◆ **Assignment**
For the listing below, print exactly the lines from the line with "Theorem failed_frame_yields_zeroed_response" to the line with "detector_fails self fs", both included, and nothing beyond them.

++++ Material shown ++++

(** C10, as the code has it.  [delete_local] forgets the path in both
    tables whether or not [os.remove] succeeds, and a file that could
    not be removed is still there afterwards.  The deletion is not tried
    again: the deletion loop passes over a path that is not tracked.
    What a local pass that returns does with such a path depends on
    whether it looks at it: a file among those [check_local] lists is
    uploaded as "not found remotely" and tracked again; any other stays
    on disk, untracked, and is not uploaded. *)
Theorem delete_local_untracks m path :
  is_Some (local_files (state m) !! path) →
  is_Some (remote_files (state m) !! path) →
  let m1 := (delete_local path m).2 in
  state m1 = mkDropboxState (delete path (local_files (state m)))
                            (delete path (remote_files (state m)))
  ∧ (Os.remove (disk m) path = None → is_Some (nodes (disk m) !! path) → path ≠ "." →
     disk m1 = disk m)
  ∧ (∀ current (mc : Machine R),
       remote_files (state mc) !! path = None →
       Forall (deletes_only (λ p, p ≠ path))
              (since mc (execute_delta_deletions current mc).2))
  ∧ (∀ n (mc m2 : Machine R),
       local_files (state mc) !! path = None →
       remote_files (state mc) !! path = None →
       check_local n mc = (Done (), m2) →
       if bool_decide (path ∈ check_local_walk (Os.walk (disk mc)) [] ∅)
       then Print (Uploading path "-- Not Found Remotely") ∈ since mc m2
            ∧ is_Some (local_files (state m2) !! path)
            ∧ is_Some (remote_files (state m2) !! path)
       else (∀ because, Print (Uploading path because) ∉ since mc m2)
            ∧ local_files (state m2) !! path = None
            ∧ remote_files (state m2) !! path = None
            ∧ ∀ t s l, nodes (disk mc) !! path = Some (File t s l) →
                       nodes (disk m2) !! path = Some (File t s l)).
Proof.
  intros Hl Hr.
  assert (state (delete_local path m).2
          = mkDropboxState (delete path (local_files (state m)))
                           (delete path (remote_files (state m)))) as Hstate.
  { unfold delete_local. run.
    destruct (Os.remove (disk m) path); run;
      rewrite (bool_decide_eq_true_2 _ Hl); run;
      rewrite (bool_decide_eq_true_2 _ Hr); run;
      repeat (case_match; simplify_eq; run; try done). }
  simpl. split; [done|]. split; [|split].
  - intros Hrm [x Hx] Hne.
    unfold delete_local. run.
    rewrite Hrm; run. rewrite (bool_decide_eq_true_2 _ Hl); run.
    rewrite (bool_decide_eq_true_2 _ Hr); run.
    fold (Os.parent path).
    destruct (Os.exists_ (disk m) (Os.parent path)); run; [|done].
    destruct (Os.listdir (disk m) (Os.parent path)) as [names|] eqn:Hls; run; [|done].
    rewrite bool_decide_eq_false_2; [done|]. by eapply listdir_occupied.
  - intros current mc Hn.
    destruct (deletions_skip_untracked current path mc Hn) as [_ Ht].
    by apply trace_grows_since.
  - intros n mc m2 Hln Hrn Hrun.
    destruct (check_local_untracked n path mc m2 Hrn Hrun) as [Hin Hout].
    case_bool_decide; [by apply Hin|by apply Hout].
Qed.
Lemma baseline_loop_monotone_witness :
  let array : farray := arr1 [1; 2; 3; 4; 5; 6; 7; 8]%Q in
  let signal : farray := arr1 [1; 9; 3; 9; 5; 9; 7; 8]%Q in
  let regions := [Idx (-1); Slice None (Some 2%Z)] in
  let mask : barray := arr1 (replicate 8 false) in
  wf1 8 array /\ wf1 8 signal
  /\ exists signal' background',
      outcome (baseline_loop (L := Reference.lazy) 3 array LMax (ByName "lazy") "lazy"
                 regions mask signal (F64 (zeros_like_f array)))
        = Ok (signal', background')
      /\ wf1 8 signal'
      /\ forall i x,
          (forall r, r ∈ regions -> ~ covers 8 r i) ->
          data signal !! i = Some x ->
          exists y, data signal' !! i = Some y /\ (y <= x)%Q.
Proof.
  intros array signal regions mask.
  assert (Hwa : wf1 8 array) by (split; reflexivity).
  assert (Hws : wf1 8 signal) by (split; reflexivity).
  split; [exact Hwa|]. split; [exact Hws|].
  eexists _, _. split; [vm_compute; reflexivity|].
  eapply (baseline_loop_monotone (H := Reference.lazy) 8 array LMax (ByName "lazy")
            "lazy" regions mask 3 Hwa signal (F64 (zeros_like_f array)) _ _ Hws).
  vm_compute. reflexivity.
Defined.

(** ** The background regions *)

Lemma splice_lookup_mid (xs mid : list Q) (a b i : nat) :
  length mid = b -> a <= length xs -> a <= i < a + b ->
  (take a xs ++ mid ++ drop (a + b) xs) !! i = mid !! (i - a).
Proof.
  intros Hm Ha Hi.
  rewrite lookup_app_r by (rewrite length_take; lia).
  rewrite length_take. replace (a `min` length xs) with a by lia.
  apply lookup_app_l. lia.
Qed.

Lemma pin_covered (n : nat) (array signal s' : farray) (index : Index) (i : nat) :
  wf1 n array -> wf1 n signal -> pin array signal index = Ok s' ->
  covers n index i -> data s' !! i = data array !! i.
Proof.
  intros [Ha La] [Hs Ls] Hpin Hc. destruct index as [z|start stop]; simpl in Hpin, Hc.
  - unfold getitem, setitem, stride in Hpin. rewrite Ha, Hs, Hc in Hpin.
    cbn [tail prod_list foldr mbind result_bind shape data] in Hpin.
    rewrite decide_True in Hpin by reflexivity. injection Hpin as <-.
    pose proof (norm_index_lt _ _ _ Hc) as Hk.
    rewrite !Nat.mul_1_r. cbn [data].
    rewrite splice_lookup_mid with (b := 1);
      [|rewrite length_take, length_drop; lia | lia | lia].
    rewrite Nat.sub_diag, lookup_take_lt, lookup_drop by lia. f_equal. lia.
  - unfold getslice, setslice, stride in Hpin. rewrite Ha, Hs in Hpin.
    cbn [tail prod_list foldr mbind result_bind shape data] in Hpin.
    rewrite decide_True in Hpin by reflexivity. injection Hpin as <-.
    pose proof (norm_bound_le n 0 start ltac:(lia)) as Hlo.
    pose proof (norm_bound_le n n stop ltac:(lia)) as Hhi.
    set (lo := norm_bound n 0 start) in *. set (hi := norm_bound n n stop) in *.
    rewrite !Nat.mul_1_r. cbn [data].
    rewrite splice_lookup_mid with (b := hi - lo);
      [|rewrite length_take, length_drop; lia | lia | lia].
    rewrite lookup_take_lt, lookup_drop by lia. f_equal. lia.
Qed.
Lemma page_rows uid skip limit db m :
  In m (page uid skip limit db) ->
  exists k, In k db /\ user_id k = uid /\ m = masked k.
Proof.
  unfold page. simpl. intros H.
  apply in_map_iff in H. destruct H as (k & <- & Hin).
  apply in_firstn, in_skipn, filter_In in Hin. destruct Hin as [Hin Hu].
  exists k. repeat split; [exact Hin | now apply String.eqb_eq].
Qed.

(** X3: for an offset and a limit that are not negative, the [total] of a
    listing is the number of rows of the table that belong to the owner asked
    for, whatever the page; every entry of the page is one of the owner's
    rows, masked; the page has [min limit (max 0 (total - skip))] entries;
    and the page from the start with a limit of at least the total holds the
    owner's rows, each once, in some order. *)
Theorem listing_page_shape uid (skip limit : Z) db :
  (0 <= skip)%Z -> (0 <= limit)%Z ->
  total (get_keys_by_user_id uid (Z.to_nat skip) (Z.to_nat limit) db)
  = count_occ string_dec (map user_id db) uid
  /\ (forall m,
        In m (page uid (Z.to_nat skip) (Z.to_nat limit) db) ->
        exists k, In k db /\ user_id k = uid /\ m = masked k)
  /\ Z.of_nat (List.length (page uid (Z.to_nat skip) (Z.to_nat limit) db))
     = Z.min limit
         (Z.max 0 (Z.of_nat (count_occ string_dec (map user_id db) uid) - skip))
  /\ (skip = 0%Z ->
      (Z.of_nat (count_occ string_dec (map user_id db) uid) <= limit)%Z ->
      Permutation (page uid (Z.to_nat skip) (Z.to_nat limit) db)
        (map masked (filter (fun k => user_id k =? uid) db))).
Proof.
  intros Hs Hl.
  split; [simpl; apply owned_count|].
  split; [apply page_rows|].
  split.
  - rewrite page_length. simpl total. rewrite owned_count. lia.
  - intros -> Hall. unfold page. simpl.
    rewrite firstn_all2; [apply Permutation_refl|].
    rewrite owned_count. lia.
Qed.
(** C2.  When the frame cannot be located or decoded, or the detector call
    raises, [YOLOService.analyze_frame] returns a response whose
    [quality_score], [blur_score] and [brightness_score] are [0.0], whose
    [has_product] is false and whose detection list is empty; and no
    exception leaves [analyze_frame], so none leaves the batch surface
    either. *)
Theorem failed_frame_yields_zeroed_response
    {F : Type} `{PyFloat F}
    (self : yolo_service.YOLOService.t F) (fs : FileSystem F)
    (frame_path : string) (frame_index : Z) (timestamp : F)
    (Hfail : frame_not_found fs frame_path \/ frame_undecodable fs frame_path
             \/ detector_fails self fs frame_path) :
  (exists r,
     yolo_service.YOLOService.analyze_frame self fs frame_path frame_index timestamp
       = Return r /\
     yolo_service.FrameAnalysisResponse.quality_score r = (#0.0)%py /\
     yolo_service.FrameAnalysisResponse.blur_score r = (#0.0)%py /\
     yolo_service.FrameAnalysisResponse.brightness_score r = (#0.0)%py /\
     yolo_service.FrameAnalysisResponse.has_product r = false /\
     yolo_service.FrameAnalysisResponse.detected_objects r = []) /\
  (forall fs' frame_path' frame_index' timestamp' e,
     yolo_service.YOLOService.analyze_frame self fs' frame_path' frame_index' timestamp'
       <> Raise e) /\
  (forall fs' requests e,
     yolo_service.analyze_batch (Some self) fs' requests <> Raise e).
Proof.
  split; [|split].
  - destruct (body_raises_when_frame_fails frame_index timestamp Hfail) as (e & He).
    exists (yolo_service.YOLOService.failed_analysis frame_index timestamp).
    rewrite analyze_frame_returns, He. repeat split; reflexivity.
  - intros fs' p i t e. rewrite analyze_frame_returns. discriminate.
  - intros fs' requests e. cbn. discriminate.
Qed.

(** A frame reference that does not resolve, run in binary64. *)
Lemma failed_frame_missing_file :
  exists r,
    yolo_service.YOLOService.analyze_frame demo_service
      (demo_fs (F := PrimFloat.float)) "missing.jpg" 7 (#3.5)%py = Return r /\
    yolo_service.FrameAnalysisResponse.quality_score r = (#0.0)%py /\
    yolo_service.FrameAnalysisResponse.blur_score r = (#0.0)%py /\
    yolo_service.FrameAnalysisResponse.brightness_score r = (#0.0)%py /\
    yolo_service.FrameAnalysisResponse.has_product r = false /\
    yolo_service.FrameAnalysisResponse.detected_objects r = [].
Proof.
  refine (proj1 (failed_frame_yields_zeroed_response demo_service demo_fs
                   "missing.jpg"%string 7%Z (#3.5)%py (or_introl _))).
  vm_compute. reflexivity.
Defined.

(** ** has_product and the detection list *)

Section HasProduct.
Context {F : Type} `{PyFloat F}.

Lemma for_each_app_state {A S} (body : S -> A -> outcome S) (P : S -> S -> Prop) :
  (forall s, P s s) ->
  (forall s1 s2 s3, P s1 s2 -> P s2 s3 -> P s1 s3) ->
  (forall s a s', body s a = Return s' -> P s s') ->
  forall xs s s', for_each xs body s = Return s' -> P s s'.
Proof.
  intros Hrefl Htrans Hbody xs.
  induction xs as [|a xs IH]; intros s s' Hloop; cbn in Hloop.
  - injection Hloop as <-. apply Hrefl.
  - inv_bind Hloop. eapply Htrans; [eapply Hbody; eassumption | eapply IH; eassumption].
Qed.

Lemma extends_refl {D} (label : D -> string) classes st : extends label classes st st.
Proof. exists []. cbn. rewrite app_nil_r, orb_false_r. split; reflexivity. Qed.

Lemma extends_trans {D} (label : D -> string) classes st1 st2 st3 :
  extends label classes st1 st2 -> extends label classes st2 st3 ->
  extends label classes st1 st3.
Proof.
  intros (n1 & Ho1 & Hp1) (n2 & Ho2 & Hp2). exists (n1 ++ n2).
  rewrite Ho2, Ho1, Hp2, Hp1, existsb_app, app_assoc, orb_assoc. split; reflexivity.
Qed.

Lemma service_process_box_extends (self : yolo_service.YOLOService.t F) st box st' :
  yolo_service.YOLOService.process_box self st box = Return st' ->
  extends (@yolo_service.DetectedObject.class_name F)
    yolo_service.YOLOService.product_classes st st'.
Proof.
  unfold yolo_service.YOLOService.process_box. destruct st as [objs hp].
  intros Hbox. inv_bind Hbox. destruct (xyxy box) as [[[x1 y1] x2] y2].
  injection Hbox as <-. eexists [_]. cbn. split; [reflexivity|].
  rewrite orb_false_r. destruct (bool_decide _), hp; reflexivity.
Qed.

Lemma service_process_result_extends (self : yolo_service.YOLOService.t F) st result st' :
  yolo_service.YOLOService.process_result self st result = Return st' ->
  extends (@yolo_service.DetectedObject.class_name F)
    yolo_service.YOLOService.product_classes st st'.
Proof.
  unfold yolo_service.YOLOService.process_result.
  destruct (boxes result) as [bs|].
  - apply for_each_app_state;
      [apply extends_refl | apply extends_trans | apply service_process_box_extends].
  - intros [= <-]. apply extends_refl.
Qed.

Lemma analyzer_process_box_extends (self : yolo_analyzer.FrameAnalyzer.t F) st box st' :
  yolo_analyzer.FrameAnalyzer.process_box self st box = Return st' ->
  extends (@yolo_analyzer.Detection.class_name F)
    yolo_analyzer.FrameAnalyzer.product_classes st st'.
Proof.
  unfold yolo_analyzer.FrameAnalyzer.process_box. destruct st as [objs hp].
  intros Hbox. inv_bind Hbox. destruct (xyxyn box) as [[[x1 y1] x2] y2].
  injection Hbox as <-. eexists [_]. cbn. split; [reflexivity|].
  rewrite orb_false_r. destruct (bool_decide _), hp; reflexivity.
Qed.

Lemma extends_from_empty {D} (label : D -> string) classes objs hp :
  extends label classes ([], false) (objs, hp) ->
  hp = true <-> exists d, d ∈ objs /\ label d ∈ classes.
Proof.
  intros (new & Ho & Hp). cbn in Ho, Hp. subst objs hp.
  rewrite existsb_exists. split.
  - intros (d & Hin & Hd). exists d. split; [apply list_elem_of_In; exact Hin|].
    apply bool_decide_eq_true in Hd. exact Hd.
  - intros (d & Hin & Hd). exists d. split; [apply list_elem_of_In; exact Hin|].
    apply bool_decide_eq_true. exact Hd.
Qed.

Lemma service_has_product_iff (self : yolo_service.YOLOService.t F) fs p i t r :
  yolo_service.YOLOService.analyze_frame self fs p i t = Return r ->
  yolo_service.FrameAnalysisResponse.has_product r = true <->
  exists d, d ∈ yolo_service.FrameAnalysisResponse.detected_objects r /\
            yolo_service.DetectedObject.class_name d
              ∈ yolo_service.YOLOService.product_classes.
Proof.
  rewrite analyze_frame_returns. intros [= <-].
  destruct (yolo_service.YOLOService.analyze_frame_body self fs p i t) as [r|e] eqn:Hb.
  - unfold yolo_service.YOLOService.analyze_frame_body in Hb.
    destruct (path_exists fs p); [|discriminate].
    destruct (imread fs p) as [image|]; [|discriminate].
    cbn in Hb. inv_bind Hb. inv_bind Hb. destruct a0 as [objs hp].
    injection Hb as <-. cbn.
    apply extends_from_empty.
    revert Ha0. apply for_each_app_state;
      [apply extends_refl | apply extends_trans | apply service_process_result_extends].
  - cbn. split; [discriminate|]. intros (d & Hin & _). inversion Hin.
Qed.

Lemma analyzer_has_product_iff (self : yolo_analyzer.FrameAnalyzer.t F) fs p r :
  yolo_analyzer.FrameAnalyzer.analyze_frame self fs p = Return r ->
  yolo_analyzer.FrameAnalysis.has_product r = true <->
  exists d, d ∈ yolo_analyzer.FrameAnalysis.detected_objects r /\
            yolo_analyzer.Detection.class_name d
              ∈ yolo_analyzer.FrameAnalyzer.product_classes.
Proof.
  unfold yolo_analyzer.FrameAnalyzer.analyze_frame, try_except.
  destruct (yolo_analyzer.FrameAnalyzer.analyze_frame_body self fs p) as [r'|e] eqn:Hb;
    [|discriminate].
  intros [= <-]. unfold yolo_analyzer.FrameAnalyzer.analyze_frame_body in Hb.
  destruct (imread fs p) as [image|]; [|discriminate].
  inv_bind Hb. inv_bind Hb. destruct a0 as [objs hp]. inv_bind Hb.
  injection Hb as <-. cbn.
  apply extends_from_empty.
  destruct a as [|[[bs|]] rest].
  - injection Ha0 as <- <-. apply extends_refl.
  - revert Ha0. apply for_each_app_state;
      [apply extends_refl | apply extends_trans | apply analyzer_process_box_extends].
  - injection Ha0 as <- <-. apply extends_refl.
Qed.

End HasProduct.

++++

◆ **Response to this exercise**
Theorem failed_frame_yields_zeroed_response
    {F : Type} `{PyFloat F}
    (self : yolo_service.YOLOService.t F) (fs : FileSystem F)
    (frame_path : string) (frame_index : Z) (timestamp : F)
    (Hfail : frame_not_found fs frame_path \/ frame_undecodable fs frame_path
             \/ detector_fails self fs frame_path) :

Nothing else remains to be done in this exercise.